- **DATA LISTING**
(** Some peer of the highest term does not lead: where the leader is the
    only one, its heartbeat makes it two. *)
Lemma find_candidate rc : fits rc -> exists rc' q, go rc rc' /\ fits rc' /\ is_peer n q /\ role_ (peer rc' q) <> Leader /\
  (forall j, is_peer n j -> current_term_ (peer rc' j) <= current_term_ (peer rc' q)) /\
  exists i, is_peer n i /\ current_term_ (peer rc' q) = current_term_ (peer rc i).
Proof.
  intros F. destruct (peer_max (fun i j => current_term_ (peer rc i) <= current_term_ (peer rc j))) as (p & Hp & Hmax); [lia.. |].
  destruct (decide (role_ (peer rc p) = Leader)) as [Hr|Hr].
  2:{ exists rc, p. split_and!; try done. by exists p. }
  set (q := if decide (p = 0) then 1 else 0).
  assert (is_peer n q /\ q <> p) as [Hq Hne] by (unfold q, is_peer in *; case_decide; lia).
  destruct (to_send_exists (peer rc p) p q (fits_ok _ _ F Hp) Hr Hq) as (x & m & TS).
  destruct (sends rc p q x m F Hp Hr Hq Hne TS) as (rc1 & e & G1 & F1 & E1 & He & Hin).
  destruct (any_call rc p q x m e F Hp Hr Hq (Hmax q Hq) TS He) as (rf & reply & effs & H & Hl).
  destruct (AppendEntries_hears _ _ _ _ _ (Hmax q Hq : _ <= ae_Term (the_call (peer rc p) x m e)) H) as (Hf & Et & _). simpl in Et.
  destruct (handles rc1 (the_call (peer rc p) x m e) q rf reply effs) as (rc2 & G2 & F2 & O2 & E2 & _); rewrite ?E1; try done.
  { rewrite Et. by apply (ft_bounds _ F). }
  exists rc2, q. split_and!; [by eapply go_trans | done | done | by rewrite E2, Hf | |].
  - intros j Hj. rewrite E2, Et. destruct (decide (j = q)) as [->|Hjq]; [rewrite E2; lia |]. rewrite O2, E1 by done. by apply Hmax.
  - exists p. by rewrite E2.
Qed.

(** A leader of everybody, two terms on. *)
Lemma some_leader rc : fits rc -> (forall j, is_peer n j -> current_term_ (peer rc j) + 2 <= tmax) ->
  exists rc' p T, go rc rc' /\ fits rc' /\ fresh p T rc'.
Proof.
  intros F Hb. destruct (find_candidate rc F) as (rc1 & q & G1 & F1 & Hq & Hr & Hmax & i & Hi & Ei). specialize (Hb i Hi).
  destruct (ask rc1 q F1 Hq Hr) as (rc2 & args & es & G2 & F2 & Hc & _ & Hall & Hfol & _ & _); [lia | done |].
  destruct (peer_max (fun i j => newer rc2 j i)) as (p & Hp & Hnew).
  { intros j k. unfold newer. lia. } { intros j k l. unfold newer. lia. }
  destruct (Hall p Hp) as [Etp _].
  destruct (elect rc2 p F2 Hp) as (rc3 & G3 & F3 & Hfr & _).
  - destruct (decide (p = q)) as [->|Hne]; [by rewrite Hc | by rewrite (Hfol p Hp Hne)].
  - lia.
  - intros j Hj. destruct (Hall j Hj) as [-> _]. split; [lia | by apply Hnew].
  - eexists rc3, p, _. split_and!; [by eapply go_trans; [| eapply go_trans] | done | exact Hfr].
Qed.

- **ACTIVITY**
In the listing, find each line with the string "Hmax" and copy it.

- **RESPONSE FOR THIS EXERCISE**
  intros F. destruct (peer_max (fun i j => current_term_ (peer rc i) <= current_term_ (peer rc j))) as (p & Hp & Hmax); [lia.. |].
  destruct (any_call rc p q x m e F Hp Hr Hq (Hmax q Hq) TS He) as (rf & reply & effs & H & Hl).
  destruct (AppendEntries_hears _ _ _ _ _ (Hmax q Hq : _ <= ae_Term (the_call (peer rc p) x m e)) H) as (Hf & Et & _). simpl in Et.
  - intros j Hj. rewrite E2, Et. destruct (decide (j = q)) as [->|Hjq]; [rewrite E2; lia |]. rewrite O2, E1 by done. by apply Hmax.
  intros F Hb. destruct (find_candidate rc F) as (rc1 & q & G1 & F1 & Hq & Hr & Hmax & i & Hi & Ei). specialize (Hb i Hi).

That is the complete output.